Alaeddin Camii'ndeki kemikler, üç Selçuklu sultanı ve bir bebeğe ait
Konya Alaeddin Camii'nde bulunan sanduka içindeki kemiklerin Anadolu Selçuklu Sultanlarından 1. Rükneddin Mes'ud, Sultan 2. Kılıç Arslan ve Sultan 2. Gıyaseddin Keyhüsrev ile 1-3 yaş aralığındaki bir bebeğe ait olduğu belirlendi. Bir araya getirilip kefenlenen kemikler, İslami usullere uygun bir şekilde defnedildi.
Tarihi Konya Alaeddin Camii'nde bulunan sanduka içindeki kemiklere yönelik uzmanlarca yapılan inceleme sonucu, üç Selçuklu sultanı ve bir bebeğin kemikleri tespit edildi. Kemikler bir araya getirilip, kefenlendi ve İslami usullere uygun olarak defnedildi.
Konya Alaeddin Camii'nde bulunan sanduka içindeki kemiklere yönelik uzmanlarca hazırlanan ön rapordan derlenen bilgilere göre, tarihi caminin haziresinde bulunan kemikler üzerinde 24 Temmuz 2017'de kapsamlı bir inceleme başlatıldı. Bu çalışmada, Ankara Üniversitesi Tıp Fakültesi Adli Tıp Anabilim Dalı Öğretim Üyesi Prof.
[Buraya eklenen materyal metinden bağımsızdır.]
(* ===== verification/Append.v ===== *)
(** Appending a slot: the bytes [append_slot2()] writes parse back as the slot
    it meant, the log grows by exactly that slot, and what an interrupted append
    leaves is either the slot or something every walk steps over. *)

From S2P Require Import Prelude Layout Store SlotIndexIface Image Core CoreRead Lookup.

Section append.
Context (cfg : config) (g : geom) `{Crc} (Hg : geom_ok cfg g) {CL : CrcLaws _}.

(** Flag bytes the library writes: SEALED plus known bits. *)
Definition flags_ok (fl : Z) : Prop :=
  let f := Z.lor BLOB_DB_SLOT_F_SEALED fl in
  0 <= f < 255 /\ flag_set f BLOB_DB_SLOT_F_SEALED = true /\ flags_unknown cfg f = false.

Lemma flags_ok_plain : flags_ok 0.
Proof. unfold flags_ok, flags_unknown, BLOB_DB_SLOT_F_KNOWN. by destruct (LARGE_PAYLOADS cfg). Qed.

Lemma flags_ok_tomb : flags_ok BLOB_DB_SLOT_F_TOMBSTONE.
Proof. unfold flags_ok, flags_unknown, BLOB_DB_SLOT_F_KNOWN. by destruct (LARGE_PAYLOADS cfg). Qed.

Lemma slot_crc16_range hdr id p v : 0 <= slot_crc16 hdr id p v < 65536.
Proof. unfold slot_crc16. destruct (0 <? v); apply crc16_range. Qed.

Lemma len_slot_image id fl p : len (slot_image g id fl p) = slot_size_for g (len p).
Proof.
  destruct (slot_size_spec cfg g Hg (len p)) as (_ & ? & _). unfold slot_image, enc_slot_hdr. unfold_consts.
  autorewrite with len; [lia|lia..].
Qed.

Lemma bytes_ok_slot_image id fl p : bytes_ok p -> bytes_ok (slot_image g id fl p).
Proof.
  intros Hp. unfold slot_image, enc_slot_hdr.
  rewrite !bytes_ok_app. split_and!; auto using bytes_ok_le, bytes_ok_erased.
Qed.

(** The fields of a staged slot. *)
Lemma slot_image_fields id fl p :
  flags_ok fl -> 0 <= id < 2 ^ 64 -> len p <= MAX_PAYLOAD_LEN cfg ->
  let im := slot_image g id fl p in
  let f := Z.lor BLOB_DB_SLOT_F_SEALED fl in
  rd 1 0 im = f /\ rd 1 1 im = 0 /\ rd 2 2 im = len p /\ rd 8 4 im = id /\
  slice 12 (len p) im = p /\
  rd 2 (12 + len p) im = slot_crc16 (mk_slot_hdr f 0 (len p)) id p (len p).
Proof.
  intros (Hf & _) Hid Hp im f. pose proof (ok_payload _ _ Hg). pose proof (ok_peb_size _ _ Hg).
  pose proof (len_nonneg p) as Hp0. unfold_consts.
  assert (len p < 65536) by (pose proof (Z.div_le_upper_bound (peb_size g - 16) 2 65536); lia).
  pose proof (slot_crc16_range (mk_slot_hdr f 0 (len p)) id p (len p)).
  unfold im, slot_image, enc_slot_hdr. cbn [sh_flags sh_reserved sh_val_len]. fold f.
  set (c := slot_crc16 _ _ _ _) in *. rewrite <- !app_assoc.
  split_and!; try (rd_fields; lia).
  - rewrite !(slice_app_r 12) by lens. autorewrite with len. norm_offsets.
    rewrite slice_app_r by lens. autorewrite with len. norm_offsets.
    rewrite slice_app_r by lens. autorewrite with len. norm_offsets.
    rewrite slice_app_r by lens. autorewrite with len. norm_offsets. by apply slice_here.
  - rewrite (rd_skip _ (12 + len p)) by lens. autorewrite with len.
    do 4 (rewrite rd_skip by lens; autorewrite with len).
    replace (12 + len p - Z.of_nat 1 - Z.of_nat 1 - Z.of_nat 2 - Z.of_nat 8 - len p) with 0 by lia.
    apply rd_here; [done|]. change (256 ^ 2) with 65536. lia.
Qed.

(** Wherever they land, the staged bytes are walked as the slot they encode. *)
Lemma slot_walk_image buf off id fl p :
  flags_ok fl -> 0 <= id < 2 ^ 64 -> len p <= MAX_PAYLOAD_LEN cfg ->
  0 <= off -> off + slot_size_for g (len p) <= peb_size g ->
  slice off (slot_size_for g (len p)) buf = slot_image g id fl p ->
  slot_walk_at cfg g buf off =
    Some (mk_slot_view id (Z.lor BLOB_DB_SLOT_F_SEALED fl) (len p) (slot_size_for g (len p)), true).
Proof.
  intros Hfl Hid Hp Ho Hfit Hs. destruct (slot_image_fields id fl p Hfl Hid Hp) as (F1&F2&F3&F4&F5&F6).
  pose proof (len_nonneg p). destruct (slot_size_spec cfg g Hg (len p)) as (_ & Hsz & _).
  set (sz := slot_size_for g (len p)) in *.
  assert (forall n k, 0 <= k -> k + n <= sz -> rd n (off + k) buf = rd n k (slot_image g id fl p)) as Hrd.
  { intros n k ??. rewrite (rd_of_slice n k _ sz) by lia. by rewrite Hs. }
  assert (rd 1 off buf = Z.lor BLOB_DB_SLOT_F_SEALED fl) as E1.
  { rewrite <- (Z.add_0_r off), Hrd by lia. done. }
  assert (rd 2 (off + 2) buf = len p) as E2 by (rewrite Hrd by lia; done).
  assert (rd 1 (off + 1) buf = 0) as E3 by (rewrite Hrd by lia; done).
  assert (slice (off + 12) (len p) buf = p) as E4.
  { rewrite <- (slice_slice 12 (len p) off sz) by lia. by rewrite Hs. }
  rewrite slot_walk_at_eq by done. unfold crc_ok_at. rewrite E1, E2, E3, E4, <- Z.add_assoc, !Hrd by lia.
  rewrite F4, F6, Z.eqb_refl. fold sz. destruct Hfl as (Hf & Hs1 & Hs2).
  assert (head_ok cfg g off (Z.lor BLOB_DB_SLOT_F_SEALED fl) (len p) = true) as ->; [|done].
  unfold head_ok. rewrite !andb_true_iff, !negb_true_iff. fold sz. split_and!; try done; lia.
Qed.

Definition new_entry (off id fl : Z) (p : bytes) : entry :=
  mk_entry off (mk_slot_view id (Z.lor BLOB_DB_SLOT_F_SEALED fl) (len p) (slot_size_for g (len p))) true
    (slot_image g id fl p).

Lemma new_entry_payload off id fl p :
  flags_ok fl -> 0 <= id < 2 ^ 64 -> len p <= MAX_PAYLOAD_LEN cfg -> e_payload (new_entry off id fl p) = p.
Proof. intros Hf Hi Hp. by destruct (slot_image_fields id fl p Hf Hi Hp) as (_&_&_&_&?&_). Qed.

Lemma e_tomb_plain off id p : e_tomb (new_entry off id 0 p) = false.
Proof. done. Qed.

Lemma e_tomb_tomb off id p : e_tomb (new_entry off id BLOB_DB_SLOT_F_TOMBSTONE p) = true.
Proof. done. Qed.

(** ** Tails

    [blank_from buf o]: nothing is programmed from [o] on. *)
Definition blank_from (buf : bytes) (o : Z) : Prop :=
  forall i, o <= Z.of_nat i -> (i < length buf)%nat -> buf !! i = Some 255.

Lemma blank_from_mono buf o o' : blank_from buf o -> o <= o' -> blank_from buf o'.
Proof. intros Hb Ho i Hi. apply Hb. lia. Qed.

Lemma blank_slice buf o a n :
  blank_from buf o -> o <= a -> 0 <= a -> 0 <= n -> a + n <= len buf -> slice a n buf = erased n.
Proof.
  intros Hb Ha H0 Hn Hl. apply list_eq. intros i. rewrite lookup_slice by lia. case_decide.
  - rewrite lookup_erased by lia. apply Hb; [lia|]. unfold len in Hl. lia.
  - symmetry. apply lookup_ge_len. rewrite len_erased; lia.
Qed.

Lemma blank_stop buf e :
  len buf = peb_size g -> 0 <= e <= peb_size g -> blank_from buf e ->
  slot_walk_at cfg g buf e = None /\ slot_foreign_at cfg g buf e = false /\ torn_at cfg g buf e = false.
Proof.
  intros Hl He Hb. rewrite slot_walk_at_eq by lia. unfold torn_at. rewrite slot_foreign_at_eq by lia. unfold head_ok.
  unfold_consts. destruct (e + 14 >? peb_size g) eqn:E; cbn [negb andb]; [done|].
  assert (rd 1 e buf = 255) as ->; [|done].
  unfold rd. rewrite (blank_slice buf e e 1) by (done || lia). done.
Qed.

Lemma log_from_agree buf buf' l e :
  bytes_ok buf -> log_rel cfg g buf BLOB_DB_BUCKET_DATA_OFF l e ->
  16 <= e <= peb_size g -> (forall i, (i < Z.to_nat e)%nat -> buf' !! i = buf !! i) ->
  log_rel cfg g buf' BLOB_DB_BUCKET_DATA_OFF l e.
Proof.
  intros Hb Hl He Hi. pose proof (ok_peb_size _ _ Hg).
  eapply log_rel_agree; [done|done| |done|]; [unfold_consts; lia|].
  apply list_eq. intros i. unfold_consts. rewrite !lookup_slice by lia. case_decide; [|done]. apply Hi. lia.
Qed.

(** Appending to a blank tail adds the slot and nothing else. *)
Lemma append_log buf id fl p :
  img_ok g buf -> let e := log_end cfg g buf in blank_from buf e ->
  flags_ok fl -> 0 <= id < 2 ^ 64 -> bytes_ok p -> len p <= MAX_PAYLOAD_LEN cfg ->
  let sz := slot_size_for g (len p) in e + sz <= peb_size g ->
  let buf' := splice e (slot_image g id fl p) buf in
  img_ok g buf' /\ bucket_log cfg g buf' = bucket_log cfg g buf ++ [new_entry e id fl p] /\
  log_end cfg g buf' = e + sz /\ blank_from buf' (e + sz).
Proof.
  intros [Hl Hb] e Hbl Hfl Hid Hpb Hp sz Hfit buf'.
  pose proof (log_end_bounds cfg g Hg buf Hb) as He. fold e in He. unfold BLOB_DB_BUCKET_DATA_OFF in He.
  pose proof (len_slot_image id fl p) as Him. pose proof (len_nonneg p).
  pose proof (slot_size_pos cfg g Hg (len p)) as Hpos. fold sz in Him, Hpos.
  assert (img_ok g buf') as Hok'.
  { split; [unfold buf'; rewrite len_splice by lia; done|]. apply bytes_ok_splice; [done|by apply bytes_ok_slot_image]. }
  assert (blank_from buf' (e + sz)) as Hbl'.
  { intros i Hi Hlt. unfold buf'. rewrite lookup_splice by lia. case_decide; [lia|]. apply Hbl; [lia|].
    destruct Hok' as [Hl' _]. unfold len in *. lia. }
  assert (parsed cfg g buf' (bucket_log cfg g buf ++ [new_entry e id fl p]) (e + sz)) as Hpar.
  { destruct (parsed_log cfg g Hg buf Hb) as [Hlog _]. fold e in Hlog. split.
    - apply (log_rel_app cfg g buf' _ _ e).
      + apply (log_from_agree buf buf' _ e); [done|done|lia|]. intros i Hi. unfold buf'. rewrite lookup_splice by lia. case_decide; [lia|done].
      + assert (slice e sz buf' = slot_image g id fl p) as Hs.
        { unfold buf'. rewrite <- Him. apply slice_splice_same; lia. }
        pose proof (slot_walk_image buf' e id fl p Hfl Hid Hp ltac:(lia) Hfit Hs) as Hw.
        unfold new_entry. fold sz in Hw |- *. rewrite <- Hs.
        apply (log_slot cfg g buf' e (mk_slot_view id _ (len p) sz) true [] (e + sz) Hw). constructor.
    - apply (blank_stop buf' (e + sz)); [apply Hok'|lia|done]. }
  destruct (parsed_det cfg g Hg buf' _ _ (proj2 Hok') Hpar) as [<- <-]. done.
Qed.

(** ** Interrupted appends *)

(** What may follow the log of a bucket: nothing, or the remains of one torn
    append no longer than the largest slot. *)
Definition tail_ok (buf : bytes) : Prop :=
  let e := log_end cfg g buf in
  slot_foreign_at cfg g buf e = false /\
  blank_from buf (if torn_at cfg g buf e then e + slot_size_for g (MAX_PAYLOAD_LEN cfg) else e).

Lemma torn_len_grows im r sz :
  prog_torn (erased sz) im r -> len im = sz -> 4 <= sz -> rd 2 2 im <= rd 2 2 r.
Proof.
  intros (Hlr & Hbr & Hsup & _) Hi Hsz. unfold rd. apply le_dec_superset; [by apply bytes_ok_slice|].
  apply Forall2_same_length_lookup_2.
  - pose proof (len_slice 2 2 r ltac:(lia) ltac:(lia) ltac:(lia)) as H1.
    pose proof (len_slice 2 2 im ltac:(lia) ltac:(lia) ltac:(lia)) as H2. unfold len in *. lia.
  - intros i b n. rewrite !lookup_slice by lia. case_decide; [|done]. intros Hb Hn.
    eapply Hsup; [|done..]. apply lookup_erased. lia.
Qed.

Lemma rd1_first (l : bytes) b : l !! 0%nat = Some b -> rd 1 0 l = b.
Proof. destruct l as [|x l]; [done|]. intros [= ->]. unfold rd, slice, zt, zd, le_dec. simpl. lia. Qed.

(** An append that was cut short left the slot, nothing, or one slot that fails
    its CRC; what follows is still a tail the walks and a compaction accept. The
    hypothesis is that the slot's CRC tells the torn bytes from the whole ones. *)
Lemma torn_append_log buf id fl p r :
  img_ok g buf -> let e := log_end cfg g buf in blank_from buf e ->
  flags_ok fl -> 0 <= id < 2 ^ 64 -> len p <= MAX_PAYLOAD_LEN cfg ->
  let sz := slot_size_for g (len p) in e + sz <= peb_size g ->
  let im := slot_image g id fl p in let buf' := splice e r buf in
  prog_torn (erased sz) im r -> (crc_ok_at buf' e = true -> r = im) ->
  r = im \/
  (img_ok g buf' /\ tail_ok buf' /\
   exists rot, bucket_log cfg g buf' = bucket_log cfg g buf ++ rot /\ Forall (fun x => e_intact x = false) rot).
Proof.
  intros [Hl Hb] e Hbl Hfl Hid Hp sz Hfit im buf' Hr Hseen.
  destruct (slot_image_fields id fl p Hfl Hid Hp) as (F1&F2&F3&_). fold im in F1, F2, F3.
  pose proof (log_end_bounds cfg g Hg buf Hb) as He. fold e in He. unfold BLOB_DB_BUCKET_DATA_OFF in He.
  pose proof (len_slot_image id fl p) as Him. pose proof (len_nonneg p).
  pose proof (slot_size_pos cfg g Hg (len p) ltac:(lia)) as Hpos. fold sz im in Him, Hpos.
  pose proof Hr as (Hlr & Hbr & _ & Hfirst).
  pose proof (torn_len_grows im r sz Hr Him ltac:(lia)) as Hgrow.
  assert (img_ok g buf') as Hok'.
  { split; [unfold buf'; rewrite len_splice by lia; done|]. by apply bytes_ok_splice. }
  pose proof Hok' as [Hl' Hb'].
  assert (forall o, e + sz <= o -> blank_from buf' o) as Hbl'.
  { intros o Ho i Hi Hlt. unfold buf'. rewrite lookup_splice by lia. case_decide; [lia|]. apply Hbl; [lia|].
    unfold len in *. lia. }
  destruct (parsed_log cfg g Hg buf Hb) as [Hlog _]. fold e in Hlog.
  assert (log_rel cfg g buf' BLOB_DB_BUCKET_DATA_OFF (bucket_log cfg g buf) e) as Hlog'.
  { apply (log_from_agree buf buf' _ e); [done|done|lia|]. intros i Hi. unfold buf'. rewrite lookup_splice by lia.
    case_decide; [lia|done]. }
  assert (slice e sz buf' = r) as Hs.
  { replace sz with (len r) by lia. unfold buf'. apply slice_splice_same; lia. }
  assert (forall n k, 0 <= k -> k + n <= sz -> rd n (e + k) buf' = rd n k r) as Hrd.
  { intros n k ??. rewrite (rd_of_slice n k _ sz) by lia. by rewrite Hs. }
  destruct (crc_ok_at buf' e) eqn:Ec; [left; auto|].
  destruct (decide (r !! 0%nat = Some 255)) as [E255|N255].
  { right. assert (r = erased sz) as Her.
    { apply Hfirst; [done|]. intros E. assert (rd 1 0 im = 255) as E1.
      { by rewrite (rd1_first im 255 E). }
      rewrite F1 in E1. destruct Hfl as (Hfl & _). lia. }
    assert (buf' = buf) as Eb.
    { unfold buf'. rewrite Her. rewrite <- (blank_slice buf e e sz) by (done || lia). apply splice_slice; lia. }
    rewrite Eb in *. split; [done|]. split.
    - unfold tail_ok. fold e. destruct (blank_stop buf e) as (_ & -> & ->); [done|lia|done|]. done.
    - exists []. rewrite app_nil_r. auto. }
  right. split; [done|].
  assert (rd 1 e buf' <> 255) as Hn255.
  { rewrite <- (Z.add_0_r e), Hrd by lia.
    destruct (lookup_lt_is_Some_2 r 0) as [b Hb0]; [unfold len in *; lia|]. rewrite (rd1_first r b Hb0). congruence. }
  destruct (slot_walk_at cfg g buf' e) as [[sv i]|] eqn:Ew.
  - assert (i = false /\ sz <= sv_total_size sv) as [-> Hsv].
    { pose proof (slot_walk_at_eq cfg g buf' e ltac:(lia)) as Eq. rewrite Ew in Eq. destruct (head_ok _ _ _ _ _); [|done].
      injection Eq as -> ->. split; [done|]. simpl. apply (slot_size_mono cfg g Hg).
      rewrite Hrd by lia. lia. }
    destruct (slot_walk_bounds cfg g Hg _ e _ _ Hb' ltac:(lia) Ew) as (?&?&_).
    destruct (blank_stop buf' (e + sv_total_size sv)) as (Hw' & Hf' & Ht'); [done|lia|apply Hbl'; lia|].
    set (en := mk_entry e sv false (slice e (sv_total_size sv) buf')).
    assert (parsed cfg g buf' (bucket_log cfg g buf ++ [en]) (e + sv_total_size sv)) as Hpar.
    { split; [|done]. apply (log_rel_app cfg g buf' _ _ e); [done|]. apply log_slot; [done|]. constructor. }
    destruct (parsed_det cfg g Hg buf' _ _ Hb' Hpar) as [Elog Eend]. split.
    + unfold tail_ok. rewrite <- Eend, Hf', Ht'. split; [done|]. apply Hbl'. lia.
    + exists [en]. split; [done|]. by repeat constructor.
  - assert (parsed cfg g buf' (bucket_log cfg g buf) e) as Hpar by done.
    destruct (parsed_det cfg g Hg buf' _ _ Hb' Hpar) as [Elog Eend].
    assert (slot_foreign_at cfg g buf' e = false) as Hnf.
    { rewrite slot_foreign_at_eq by lia. rewrite Ec. apply andb_false_r. }
    split.
    + unfold tail_ok. rewrite <- Eend. rewrite Hnf. split; [done|].
      assert (torn_at cfg g buf' e = true) as ->.
      { unfold torn_at. rewrite Hnf. unfold_consts. rewrite !andb_true_iff, !negb_true_iff. split_and!; [lia|done|lia]. }
      apply Hbl'. pose proof (slot_size_mono cfg g Hg (len p) (MAX_PAYLOAD_LEN cfg) Hp). fold sz in H1. lia.
    + exists []. rewrite app_nil_r. auto.
Qed.
End append.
Dr. Yaşar Bilge, Necmettin Erbakan Üniversitesi Adli Tıp Anabilim Dalı Öğretim Üyesi Prof. Dr. Şerafettin Demirci, Atatürk Üniversitesi Dil Tarih Coğrafya Fakültesi Ortaçağ Anabilim Dalı Öğretim Üyesi Dr. Emel Akpolat, Konya Vakıflar Bölge Müdürlüğü İnşaat Mühendisi Semih Sırrı Turgut ile Konya Müze Müdürü Arkeolog Uzman Sanat Tarihçi Yusuf Benli yer aldı.
Uzmanların tarihi kaynakları da dikkate alarak yaptığı inceleme ve tasnif çalışmalarında, üç Anadolu Selçuklu sultanı ve bir bebeğin kemikleri tespit edildi. Uzmanlar, yetkililerin katılımıyla kemikleri bir araya getirip kefenledi. Ait oldukları sandukalara koyulan kemiklerin İslami usullere uygun bir şekilde defin işlemleri gerçekleştirildi.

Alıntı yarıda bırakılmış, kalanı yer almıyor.